My wife and I are currently talking with Mike Diehl about getting a puppy from Rosco and Eiwa litter. I did some searching and saw people recommending Mike. Is this still the case? We want to make sure we get a puppy from a reputable breeder.


----------



## lhczth (Apr 5, 2000)

Mike has a ton of integrity. I have never heard any negative reviews of how he treats his customers. 

I have known Mike since 1998 and now train with his club.


----------



## farnln (Nov 4, 2012)

I have a 3 yr. old female from him (Max x Gitta). She is the best dog I have ever had! 
I would buy from him again.


----------



## Slamdunc (Dec 6, 2007)

Yes, he is absolutely reputable and extremely knowledgeable. A top handler and trainer. Let him know exactly what you want and what your plans are. 

Best of luck with your new pup.


----------



## therealzeus (Feb 6, 2016)

Thanks everyone for the replies! We are happy to say we got our first GSD today.


----------



## Slamdunc (Dec 6, 2007)

Congratulations! You did well getting a dog from Mike, best of luck.


----------



## onyx'girl (May 18, 2007)

So you started a thread this morning, and picked up your puppy today? Not much time to bail if the reviews weren't positive(through PM). I know you wouldn't go wrong in getting a pup from this trainer/breeder...but wonder if you'd even see them due to the time frame?


----------



## therealzeus (Feb 6, 2016)

I did do research and saw past postings of what people said about Mike.


----------



## onyx'girl (May 18, 2007)

Congrats! Hope you'll share some photos. Did you get a male or female?


----------



## Nigel (Jul 10, 2012)

The problem with relying on old posts as some kind of indicator is that threads containing anything other than "positive" mention are heavily edited. You won't find anything objective unless you happen across a thread before the mods do, just FYI


----------



## therealzeus (Feb 6, 2016)

Ah did not realize that. Thanks for the heads up! Think we did well though. Will be sure to upload pictures soon


----------



## carmspack (Feb 2, 2011)

two thumbs up for Mike Diehl .


----------



## lhczth (Apr 5, 2000)

Did you pick up your pup at the club yesterday? Black puppy?


----------



## Slamdunc (Dec 6, 2007)

therealzeus said:


> Ah did not realize that. Thanks for the heads up! Think we did well though. Will be sure to upload pictures soon


I'm sure you did well. Best of luck


----------



## therealzeus (Feb 6, 2016)

lhczth said:


> Did you pick up your pup at the club yesterday? Black puppy?

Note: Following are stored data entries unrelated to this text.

(** [cardToArray]: throws when the card or one of its columns is missing,
    otherwise fills the rows 0..4 position by position; the N column has
    the wild cell in row 2 and its stored values around it. *)
Definition cardToArray_row (cM cY cN cG cO : list Z) (r : nat) : list cell :=
  [ at_index cM r;
    at_index cY r;
    (if Nat.eqb r 2 then WILD
     else let nIndex := if Nat.ltb r 2 then r else (r - 1)%nat in
          at_index cN nIndex);
    at_index cG r;
    at_index cO r ].

Definition cardToArray (card : option MyngoCard) : completion (list (list cell)) :=
  match card with
  | Some {| col_M := Some cM; col_Y := Some cY; col_N := Some cN;
            col_G := Some cG; col_O := Some cO |} =>
      Normal (map (cardToArray_row cM cY cN cG cO) (seq 0 5))
  | _ => Throw "Invalid card structure"
  end.

(** [cardArray[r][c]]: indexing a missing row is a [TypeError], a missing
    entry of an existing row is [undefined]. *)
Definition cell_at (cardArray : list (list cell)) (r c : nat) : completion cell :=
  match cardArray !! r with
  | Some cells => Normal (default Undefined (cells !! c))
  | None => Throw "TypeError"
  end.

(** [marked.has(cell as number)] for a cell that is not ['WILD']. *)
Definition has (marked : gset Z) (c : cell) : bool :=
  match c with
  | Num n => bool_decide (n ∈ marked)
  | _ => false
  end.

Inductive LineType : Type := TRow | TColumn.
Inductive DiagonalType : Type := Main | Anti.

(** The loop shared by [checkLine] and [checkDiagonal]:
    [for (i ...) { cell = ...; if (cell === 'WILD') continue;
                   if (!marked.has(cell)) return false; } return true]. *)
Fixpoint all_marked (marked : gset Z) (cellAt : nat -> completion cell)
    (idxs : list nat) : completion bool :=
  match idxs with
  | [] => Normal true
  | i :: rest =>
      c ← cellAt i;
      match c with
      | WILD => all_marked marked cellAt rest
      | _ => if has marked c then all_marked marked cellAt rest
             else Normal false
      end
  end.

Definition checkLine (cardArray : list (list cell)) (marked : gset Z)
    (index : nat) (type : LineType) : completion bool :=
  all_marked marked
    (fun i => match type with
              | TRow => cell_at cardArray index i
              | TColumn => cell_at cardArray i index
              end)
    (seq 0 5).

Definition checkDiagonal (cardArray : list (list cell)) (marked : gset Z)
    (type : DiagonalType) : completion bool :=
  all_marked marked
    (fun i => match type with
              | Main => cell_at cardArray i i
              | Anti => cell_at cardArray i (4 - i)%nat
              end)
    (seq 0 5).

(** [for (let i = 0; i < 5; i++) { if (check(i)) return found(i); }]
    followed by the rest of the function. *)
Fixpoint first_complete (check : nat -> completion bool) (found : nat -> WinCheck)
    (idxs : list nat) (rest : completion WinCheck) : completion WinCheck :=
  match idxs with
  | [] => rest
  | i :: idxs' =>
      b ← check i;
      if b : bool then Normal (found i) else first_complete check found idxs' rest
  end.

(** The three "Check ..." blocks of [checkWin], in their order. *)
Definition checkWin_lines (cardArray : list (list cell)) (marked : gset Z)
  : completion WinCheck :=
  first_complete (fun r => checkLine cardArray marked r TRow) (win Row) (seq 0 5)
    (first_complete (fun c => checkLine cardArray marked c TColumn) (win Column) (seq 0 5)
       (m ← checkDiagonal cardArray marked Main;
        if m : bool then Normal (win Diagonal 0)
        else
          a ← checkDiagonal cardArray marked Anti;
          if a : bool then Normal (win Diagonal 1)
          else Normal noWin)).

Definition checkWin (card : option MyngoCard) (markedNumbers : option (list Z))
  : completion WinCheck :=
  match card, markedNumbers with
  | None, _ | _, None | _, Some [] => Normal noWin
  | Some _, Some ((_ :: _) as markedNumbers) =>
      try_catch
        (cardArray ← cardToArray card;
         let marked : gset Z := list_to_set markedNumbers in
         checkWin_lines cardArray marked)
        (fun _ => Normal noWin)
  end.

(** The candidate lines of [isCloseToWin]. *)
Record Line : Type := mkLine { type : WinPattern; index : nat }.

Definition lines : list Line :=
  map (mkLine Row) (seq 0 5) ++ map (mkLine Column) (seq 0 5)
    ++ [ mkLine Diagonal 0; mkLine Diagonal 1 ].

(** [for (...) { cell = ...; if (cell !== 'WILD' && !marked.has(cell))
                 unmarkedCount++; }] *)
Fixpoint count_unmarked (marked : gset Z) (cellAt : nat -> completion cell)
    (idxs : list nat) (unmarkedCount : nat) : completion nat :=
  match idxs with
  | [] => Normal unmarkedCount
  | i :: rest =>
      c ← cellAt i;
      match c with
      | WILD => count_unmarked marked cellAt rest unmarkedCount
      | _ => if has marked c then count_unmarked marked cellAt rest unmarkedCount
             else count_unmarked marked cellAt rest (S unmarkedCount)
      end
  end.

Definition line_unmarked (cardArray : list (list cell)) (marked : gset Z)
    (l : Line) : completion nat :=
  count_unmarked marked
    (fun i => match type l with
              | Row => cell_at cardArray (index l) i
              | Column => cell_at cardArray i (index l)
              | Diagonal => if Nat.eqb (index l) 0 then cell_at cardArray i i
                            else cell_at cardArray i (4 - i)%nat
              end)
    (seq 0 5) 0%nat.

(** [for (const line of lines) { ...; if (unmarkedCount === 1) return true; }
    return false] *)
Fixpoint any_one_away (cardArray : list (list cell)) (marked : gset Z)
    (ls : list Line) : completion bool :=
  match ls with
  | [] => Normal false
  | l :: rest =>
      unmarkedCount ← line_unmarked cardArray marked l;
      if Nat.eqb unmarkedCount 1 then Normal true
      else any_one_away cardArray marked rest
  end.

(** The statements that [isCloseToWin] runs inside its [try] and that
    [isCloseToWinLegacy] runs unprotected (the two texts are the same). *)
Definition closeToWin_body (card : option MyngoCard) (markedNumbers : list Z)
  : completion bool :=
  cardArray ← cardToArray card;
  let marked : gset Z := list_to_set markedNumbers in
  any_one_away cardArray marked lines.

Definition isCloseToWin (card : option MyngoCard) (markedNumbers : option (list Z))
  : completion bool :=
  match card, markedNumbers with
  | None, _ | _, None | _, Some [] => Normal false
  | Some _, Some ((_ :: _) as markedNumbers) =>
      try_catch (closeToWin_body card markedNumbers) (fun _ => Normal false)
  end.

Definition isCloseToWinLegacy (card : option MyngoCard) (markedNumbers : option (list Z))
  : completion bool :=
  match card, markedNumbers with
  | None, _ | _, None | _, Some [] => Normal false
  | Some _, Some ((_ :: _) as markedNumbers) => closeToWin_body card markedNumbers
  end.

End CardEngine.

(** ** Card generation *)

Module Generator.

(** [Math.random()] is the only effect of the generator: the random
    source is the sequence of the values it returns, and the state threaded
    through the calls is the number of values consumed so far.  ECMAScript
    promises values in the half-open interval from 0 to 1. *)
Definition RandomSource : Type := nat -> Q.

Definition unit_draws (rnd : RandomSource) : Prop :=
  forall k, (0 <= rnd k)%Q /\ (rnd k < 1)%Q.

(** [Math.floor(Math.random() * available.length)]; the product is taken
    exactly. *)
Definition randomIndex (r : Q) (available : list Z) : nat :=
  Z.to_nat (Qfloor (r * inject_Z (Z.of_nat (length available)))).

(** [available.splice(randomIndex, 1)[0]] with the array it leaves.  An
    index outside the array would give [undefined], a value outside
    [number[]]: [None]. *)
Definition splice1 (available : list Z) (i : nat) : option (Z * list Z) :=
  match available !! i with
  | Some x => Some (x, delete i available)
  | None => None
  end.

(** The [for] loop of [getRandomNumbers]; [k] counts the draws. *)
Fixpoint draw (rnd : RandomSource) (k : nat) (count : nat)
    (available numbers : list Z) : option (list Z * nat) :=
  match count with
  | O => Some (numbers, k)
  | S count' =>
      match splice1 available (randomIndex (rnd k) available) with
      | Some (x, available') => draw rnd (S k) count' available' (numbers ++ [x])
      | None => None
      end
  end.

(** [numbers.sort((a, b) => a - b)]: the ascending arrangement. *)
Fixpoint insert_sorted (x : Z) (l : list Z) : list Z :=
  match l with
  | [] => [x]
  | y :: l' => if x <=? y then x :: l else y :: insert_sorted x l'
  end.

Definition sort (l : list Z) : list Z := foldr insert_sorted [] l.

Definition getRandomNumbers (rnd : RandomSource) (k : nat) (min max : Z) (count : nat)
  : option (list Z * nat) :=
  let available := map (fun i => min + Z.of_nat i) (seq 0 (Z.to_nat (max - min + 1))) in
  match draw rnd k count available [] with
  | Some (numbers, k') => Some (sort numbers, k')
  | None => None
  end.


End Generator.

Yeah, my wife and I picked him up yesterday at the club. We were amazed at some of the Shepherds there.


----------



## RZZNSTR (Jan 24, 2015)

Congrats and post some pics!


----------



## Shade (Feb 20, 2012)

Post lots of photos  Mike bred my boy's great grandfather and I've heard nothing but praise for him and I love following his litters to see what's going on with them


----------



## wildo (Jul 27, 2006)

therealzeus said:


> Yeah, my wife and I picked him up yesterday at the club. We were amazed at some of the Shepherds there.


That club has amazing dogs indeed! A sight to see...


----------



## lhczth (Apr 5, 2000)

therealzeus said:


> Yeah, my wife and I picked him up yesterday at the club. We were amazed at some of the Shepherds there.


I wondered. I saw a couple there picking up a black pup. I was walking one of my pups out to do obedience when you were heading towards your vehicle. 

Have fun with the pup.


----------



## therealzeus (Feb 6, 2016)

Here are a view photos I took during my lunch break while my wife was playing with him. Meet Kylo!

GSD1 by hugedome13, on Flickr
[email protected] by hugedome13, on Flickr
GSD3 by hugedome13, on Flickr


----------



## MyHans-someBoy (Feb 23, 2013)

He's adorable!!!
Looks like he's more than a little spoiled already, but that's ok.


----------



## therealzeus (Feb 6, 2016)

MyHans-someBoy said:


> He's adorable!!!
> Looks like he's more than a little spoiled already, but that's ok.


Yeah, he is. We were working on sharing (new and old toys) with our shepherd/pointer mix rescue, which is why all of the toys are thrown out everywhere.


----------



## onyx'girl (May 18, 2007)

Do you have plans on doing sport with this puppy?


----------



## therealzeus (Feb 6, 2016)

That's the plan. Though I have never done anything with any of my other dogs I have had in the past so it'll be a learning experiment for both of us.


----------



## lhczth (Apr 5, 2000)

Look forward to meeting you. 

Very cute pictures. Yes, spoiled already.


----------